##### Dataset excerpts #####

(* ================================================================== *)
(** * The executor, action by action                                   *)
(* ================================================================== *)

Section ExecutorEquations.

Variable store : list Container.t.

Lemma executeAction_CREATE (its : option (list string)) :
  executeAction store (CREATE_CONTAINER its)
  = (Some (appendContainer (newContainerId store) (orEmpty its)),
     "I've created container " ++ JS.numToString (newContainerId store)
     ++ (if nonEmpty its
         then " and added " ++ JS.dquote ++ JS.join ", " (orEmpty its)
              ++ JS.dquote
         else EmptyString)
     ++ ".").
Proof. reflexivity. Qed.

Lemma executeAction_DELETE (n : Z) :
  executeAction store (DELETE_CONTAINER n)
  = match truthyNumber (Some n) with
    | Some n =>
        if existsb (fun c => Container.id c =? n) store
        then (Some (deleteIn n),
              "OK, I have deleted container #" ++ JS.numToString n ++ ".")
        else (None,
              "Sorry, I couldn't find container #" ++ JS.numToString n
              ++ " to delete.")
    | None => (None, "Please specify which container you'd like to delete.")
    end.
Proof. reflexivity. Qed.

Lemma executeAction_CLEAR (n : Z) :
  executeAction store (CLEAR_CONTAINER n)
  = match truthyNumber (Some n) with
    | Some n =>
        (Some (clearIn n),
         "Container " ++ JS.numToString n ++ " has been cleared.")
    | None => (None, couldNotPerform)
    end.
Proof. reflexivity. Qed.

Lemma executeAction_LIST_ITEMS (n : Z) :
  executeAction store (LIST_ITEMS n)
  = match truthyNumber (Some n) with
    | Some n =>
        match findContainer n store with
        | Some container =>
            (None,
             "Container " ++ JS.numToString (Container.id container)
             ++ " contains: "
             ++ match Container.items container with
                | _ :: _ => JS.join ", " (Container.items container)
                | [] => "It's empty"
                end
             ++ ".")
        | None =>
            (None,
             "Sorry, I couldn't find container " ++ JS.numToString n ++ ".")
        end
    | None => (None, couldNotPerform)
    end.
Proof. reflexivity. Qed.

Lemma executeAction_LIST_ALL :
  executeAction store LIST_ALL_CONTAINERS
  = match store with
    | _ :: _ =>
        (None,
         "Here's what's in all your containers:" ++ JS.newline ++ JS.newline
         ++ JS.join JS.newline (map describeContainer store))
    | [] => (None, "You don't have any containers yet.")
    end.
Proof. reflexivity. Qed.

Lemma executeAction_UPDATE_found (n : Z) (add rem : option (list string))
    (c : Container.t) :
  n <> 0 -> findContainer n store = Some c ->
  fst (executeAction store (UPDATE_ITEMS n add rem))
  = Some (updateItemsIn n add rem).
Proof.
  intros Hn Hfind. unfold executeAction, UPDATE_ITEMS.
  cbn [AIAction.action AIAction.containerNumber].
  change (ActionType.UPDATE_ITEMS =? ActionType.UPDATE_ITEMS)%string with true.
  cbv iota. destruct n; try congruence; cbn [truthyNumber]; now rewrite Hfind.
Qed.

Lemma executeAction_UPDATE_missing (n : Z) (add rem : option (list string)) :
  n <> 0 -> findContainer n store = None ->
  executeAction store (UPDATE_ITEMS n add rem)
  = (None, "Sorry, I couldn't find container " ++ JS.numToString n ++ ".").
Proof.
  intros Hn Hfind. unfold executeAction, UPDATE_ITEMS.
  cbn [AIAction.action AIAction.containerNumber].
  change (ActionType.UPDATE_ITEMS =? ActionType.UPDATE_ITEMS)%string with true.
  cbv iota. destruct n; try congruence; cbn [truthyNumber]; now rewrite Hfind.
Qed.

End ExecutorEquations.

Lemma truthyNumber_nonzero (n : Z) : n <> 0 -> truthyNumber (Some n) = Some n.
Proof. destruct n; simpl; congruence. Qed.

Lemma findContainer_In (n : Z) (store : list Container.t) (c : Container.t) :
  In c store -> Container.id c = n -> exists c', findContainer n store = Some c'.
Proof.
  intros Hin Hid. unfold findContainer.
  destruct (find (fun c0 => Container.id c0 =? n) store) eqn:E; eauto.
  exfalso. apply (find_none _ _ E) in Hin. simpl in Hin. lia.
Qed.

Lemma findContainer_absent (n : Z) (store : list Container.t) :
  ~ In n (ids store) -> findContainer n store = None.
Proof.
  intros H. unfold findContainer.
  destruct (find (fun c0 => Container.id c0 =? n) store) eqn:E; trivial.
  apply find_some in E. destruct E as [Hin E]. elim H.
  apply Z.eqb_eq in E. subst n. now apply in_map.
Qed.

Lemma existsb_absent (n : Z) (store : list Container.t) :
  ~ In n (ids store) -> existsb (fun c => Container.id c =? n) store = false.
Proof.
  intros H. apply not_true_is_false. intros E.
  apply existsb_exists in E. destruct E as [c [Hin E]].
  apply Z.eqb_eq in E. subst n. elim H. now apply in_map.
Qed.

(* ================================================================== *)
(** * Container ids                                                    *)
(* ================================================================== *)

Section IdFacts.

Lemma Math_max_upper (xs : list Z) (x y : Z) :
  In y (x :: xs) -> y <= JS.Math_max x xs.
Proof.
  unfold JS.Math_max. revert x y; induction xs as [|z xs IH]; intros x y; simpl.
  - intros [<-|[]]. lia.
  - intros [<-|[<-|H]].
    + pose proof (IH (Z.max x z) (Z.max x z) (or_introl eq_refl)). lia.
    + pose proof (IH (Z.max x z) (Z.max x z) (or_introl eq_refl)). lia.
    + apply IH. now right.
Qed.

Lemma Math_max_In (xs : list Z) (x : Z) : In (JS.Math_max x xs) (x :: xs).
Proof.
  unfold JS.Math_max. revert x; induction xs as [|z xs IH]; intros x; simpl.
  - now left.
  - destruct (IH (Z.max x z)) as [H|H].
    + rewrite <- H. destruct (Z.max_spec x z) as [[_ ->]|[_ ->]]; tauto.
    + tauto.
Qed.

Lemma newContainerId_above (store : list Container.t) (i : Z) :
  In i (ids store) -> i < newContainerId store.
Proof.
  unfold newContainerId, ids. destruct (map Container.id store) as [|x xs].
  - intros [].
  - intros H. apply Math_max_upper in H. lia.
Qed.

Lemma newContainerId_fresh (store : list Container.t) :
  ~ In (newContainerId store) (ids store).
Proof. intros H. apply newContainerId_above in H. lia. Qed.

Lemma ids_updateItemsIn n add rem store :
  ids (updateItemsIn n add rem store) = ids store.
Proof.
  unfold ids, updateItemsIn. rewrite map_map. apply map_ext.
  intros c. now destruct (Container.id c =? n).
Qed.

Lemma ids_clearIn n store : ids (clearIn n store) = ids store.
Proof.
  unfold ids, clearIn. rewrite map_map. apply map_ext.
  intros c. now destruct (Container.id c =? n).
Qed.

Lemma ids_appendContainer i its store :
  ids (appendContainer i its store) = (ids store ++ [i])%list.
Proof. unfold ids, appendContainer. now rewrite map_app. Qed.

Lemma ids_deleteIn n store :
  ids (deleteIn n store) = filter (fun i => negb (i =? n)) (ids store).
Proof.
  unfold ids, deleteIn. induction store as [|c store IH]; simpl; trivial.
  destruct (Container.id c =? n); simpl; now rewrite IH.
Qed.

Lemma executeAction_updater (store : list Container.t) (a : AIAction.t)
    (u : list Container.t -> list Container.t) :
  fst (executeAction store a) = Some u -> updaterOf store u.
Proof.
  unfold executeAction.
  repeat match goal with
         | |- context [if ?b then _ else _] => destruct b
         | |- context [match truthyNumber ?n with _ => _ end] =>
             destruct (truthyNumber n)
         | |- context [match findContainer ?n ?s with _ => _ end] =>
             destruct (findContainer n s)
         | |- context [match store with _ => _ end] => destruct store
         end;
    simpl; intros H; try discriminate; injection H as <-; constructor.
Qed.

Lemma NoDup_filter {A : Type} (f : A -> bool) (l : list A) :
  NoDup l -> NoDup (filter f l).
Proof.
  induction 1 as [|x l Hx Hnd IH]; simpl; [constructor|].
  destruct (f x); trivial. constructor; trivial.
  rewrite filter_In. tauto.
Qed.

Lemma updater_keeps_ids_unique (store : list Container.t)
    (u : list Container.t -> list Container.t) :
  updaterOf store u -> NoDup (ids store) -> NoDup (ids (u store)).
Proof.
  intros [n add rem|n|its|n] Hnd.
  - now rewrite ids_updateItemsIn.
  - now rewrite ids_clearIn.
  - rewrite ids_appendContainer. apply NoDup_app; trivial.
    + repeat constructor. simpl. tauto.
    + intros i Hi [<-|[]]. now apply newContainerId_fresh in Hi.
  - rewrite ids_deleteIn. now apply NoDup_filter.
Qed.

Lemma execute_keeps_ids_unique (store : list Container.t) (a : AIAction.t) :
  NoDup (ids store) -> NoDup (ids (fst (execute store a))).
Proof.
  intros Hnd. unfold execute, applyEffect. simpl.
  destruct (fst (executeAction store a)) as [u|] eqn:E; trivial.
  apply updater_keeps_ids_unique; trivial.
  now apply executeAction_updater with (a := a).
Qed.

#####
##### Dataset excerpts #####

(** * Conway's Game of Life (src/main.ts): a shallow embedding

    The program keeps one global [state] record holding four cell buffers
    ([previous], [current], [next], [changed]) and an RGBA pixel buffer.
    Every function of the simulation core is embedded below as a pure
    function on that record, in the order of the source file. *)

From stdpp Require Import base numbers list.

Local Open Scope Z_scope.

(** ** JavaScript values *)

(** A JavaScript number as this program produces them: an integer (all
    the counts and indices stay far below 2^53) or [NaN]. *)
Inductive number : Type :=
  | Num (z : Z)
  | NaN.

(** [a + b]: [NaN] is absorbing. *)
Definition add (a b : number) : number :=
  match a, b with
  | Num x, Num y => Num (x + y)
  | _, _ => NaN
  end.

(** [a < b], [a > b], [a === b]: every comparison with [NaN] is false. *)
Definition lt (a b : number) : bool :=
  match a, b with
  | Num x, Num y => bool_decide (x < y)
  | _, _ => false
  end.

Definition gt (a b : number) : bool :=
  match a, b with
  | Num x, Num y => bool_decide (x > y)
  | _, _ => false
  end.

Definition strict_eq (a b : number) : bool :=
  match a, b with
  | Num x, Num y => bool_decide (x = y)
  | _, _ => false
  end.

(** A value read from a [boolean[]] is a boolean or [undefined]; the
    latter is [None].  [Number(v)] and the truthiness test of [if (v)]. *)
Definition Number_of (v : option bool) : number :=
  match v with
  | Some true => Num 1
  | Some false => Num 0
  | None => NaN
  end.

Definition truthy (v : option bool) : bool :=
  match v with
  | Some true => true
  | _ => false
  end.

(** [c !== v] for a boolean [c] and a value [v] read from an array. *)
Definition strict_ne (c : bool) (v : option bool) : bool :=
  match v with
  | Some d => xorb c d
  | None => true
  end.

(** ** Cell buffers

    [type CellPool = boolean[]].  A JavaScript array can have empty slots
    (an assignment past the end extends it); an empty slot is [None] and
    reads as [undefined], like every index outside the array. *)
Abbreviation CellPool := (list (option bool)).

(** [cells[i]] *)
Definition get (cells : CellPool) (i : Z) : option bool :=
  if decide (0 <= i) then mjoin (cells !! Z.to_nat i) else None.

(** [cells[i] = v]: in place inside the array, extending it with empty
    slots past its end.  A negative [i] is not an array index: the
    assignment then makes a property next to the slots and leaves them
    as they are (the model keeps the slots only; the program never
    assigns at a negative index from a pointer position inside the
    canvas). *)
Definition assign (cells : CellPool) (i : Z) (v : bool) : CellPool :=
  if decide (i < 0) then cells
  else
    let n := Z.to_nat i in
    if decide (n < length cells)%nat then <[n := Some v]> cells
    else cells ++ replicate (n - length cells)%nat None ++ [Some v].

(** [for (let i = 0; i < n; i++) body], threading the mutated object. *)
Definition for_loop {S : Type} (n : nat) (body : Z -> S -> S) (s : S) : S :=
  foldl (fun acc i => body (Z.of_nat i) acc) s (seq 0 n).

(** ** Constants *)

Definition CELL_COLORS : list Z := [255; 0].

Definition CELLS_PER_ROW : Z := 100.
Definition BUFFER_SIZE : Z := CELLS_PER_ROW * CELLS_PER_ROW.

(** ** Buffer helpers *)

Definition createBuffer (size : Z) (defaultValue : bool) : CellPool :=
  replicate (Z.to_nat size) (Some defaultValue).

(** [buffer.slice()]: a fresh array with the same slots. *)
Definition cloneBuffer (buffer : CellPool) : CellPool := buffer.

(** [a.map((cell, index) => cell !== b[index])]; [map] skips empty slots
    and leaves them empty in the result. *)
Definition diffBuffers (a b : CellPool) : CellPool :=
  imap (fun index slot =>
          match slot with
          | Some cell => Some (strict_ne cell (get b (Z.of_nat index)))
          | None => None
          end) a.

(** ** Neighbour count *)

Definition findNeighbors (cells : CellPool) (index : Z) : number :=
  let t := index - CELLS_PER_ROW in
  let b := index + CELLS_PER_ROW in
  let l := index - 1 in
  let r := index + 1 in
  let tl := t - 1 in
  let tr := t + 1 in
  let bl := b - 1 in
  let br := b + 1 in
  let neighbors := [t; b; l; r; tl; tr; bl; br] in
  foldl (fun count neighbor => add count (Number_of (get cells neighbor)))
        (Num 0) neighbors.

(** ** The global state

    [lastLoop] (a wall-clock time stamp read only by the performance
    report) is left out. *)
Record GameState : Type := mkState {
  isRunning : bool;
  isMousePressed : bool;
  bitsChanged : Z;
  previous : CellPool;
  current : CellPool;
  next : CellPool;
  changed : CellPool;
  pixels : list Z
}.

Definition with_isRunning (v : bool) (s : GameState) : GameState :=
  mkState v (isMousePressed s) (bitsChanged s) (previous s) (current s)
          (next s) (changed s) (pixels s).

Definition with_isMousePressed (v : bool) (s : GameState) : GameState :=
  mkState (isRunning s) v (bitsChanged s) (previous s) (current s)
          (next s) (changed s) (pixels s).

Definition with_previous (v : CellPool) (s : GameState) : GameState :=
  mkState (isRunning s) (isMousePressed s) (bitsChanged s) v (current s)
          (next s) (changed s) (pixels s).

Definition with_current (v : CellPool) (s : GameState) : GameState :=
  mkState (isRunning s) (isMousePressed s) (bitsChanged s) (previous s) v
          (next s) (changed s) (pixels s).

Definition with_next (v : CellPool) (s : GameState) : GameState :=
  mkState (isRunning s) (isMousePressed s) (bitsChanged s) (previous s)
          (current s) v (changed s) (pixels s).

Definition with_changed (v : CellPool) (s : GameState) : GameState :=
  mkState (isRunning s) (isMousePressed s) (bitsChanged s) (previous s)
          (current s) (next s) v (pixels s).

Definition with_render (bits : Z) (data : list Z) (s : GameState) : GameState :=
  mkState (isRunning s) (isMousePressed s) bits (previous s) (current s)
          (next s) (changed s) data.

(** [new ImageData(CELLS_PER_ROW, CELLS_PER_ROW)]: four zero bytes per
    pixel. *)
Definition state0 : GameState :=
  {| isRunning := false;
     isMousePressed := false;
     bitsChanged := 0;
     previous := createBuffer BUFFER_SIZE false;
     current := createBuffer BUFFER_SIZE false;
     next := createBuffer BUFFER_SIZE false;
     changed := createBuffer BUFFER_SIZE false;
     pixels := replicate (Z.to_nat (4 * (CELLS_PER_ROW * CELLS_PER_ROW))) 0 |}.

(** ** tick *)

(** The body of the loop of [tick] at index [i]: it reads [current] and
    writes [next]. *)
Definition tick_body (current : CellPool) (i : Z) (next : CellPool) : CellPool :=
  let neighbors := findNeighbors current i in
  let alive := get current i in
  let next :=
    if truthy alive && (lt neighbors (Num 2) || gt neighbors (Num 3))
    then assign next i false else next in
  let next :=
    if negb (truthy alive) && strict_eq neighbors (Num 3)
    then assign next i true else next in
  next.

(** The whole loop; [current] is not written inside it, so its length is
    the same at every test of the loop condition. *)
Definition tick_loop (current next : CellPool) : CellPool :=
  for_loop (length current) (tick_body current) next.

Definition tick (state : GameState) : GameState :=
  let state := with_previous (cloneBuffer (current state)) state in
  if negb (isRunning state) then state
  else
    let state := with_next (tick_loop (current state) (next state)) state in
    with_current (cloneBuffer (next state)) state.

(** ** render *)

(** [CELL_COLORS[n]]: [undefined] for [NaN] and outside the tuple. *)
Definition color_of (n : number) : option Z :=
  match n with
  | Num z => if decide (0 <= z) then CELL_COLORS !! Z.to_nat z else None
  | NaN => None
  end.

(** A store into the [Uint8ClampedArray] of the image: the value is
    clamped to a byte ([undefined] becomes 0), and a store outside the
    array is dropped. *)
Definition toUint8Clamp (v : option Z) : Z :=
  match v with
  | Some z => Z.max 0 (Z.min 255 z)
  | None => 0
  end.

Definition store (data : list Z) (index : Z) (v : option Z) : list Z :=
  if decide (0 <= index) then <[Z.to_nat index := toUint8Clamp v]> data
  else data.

#####

§ **Work to complete**
Out of the data above, return each line where the word "four" can be found.

§ **Answer area**
    The program keeps one global [state] record holding four cell buffers
(** [new ImageData(CELLS_PER_ROW, CELLS_PER_ROW)]: four zero bytes per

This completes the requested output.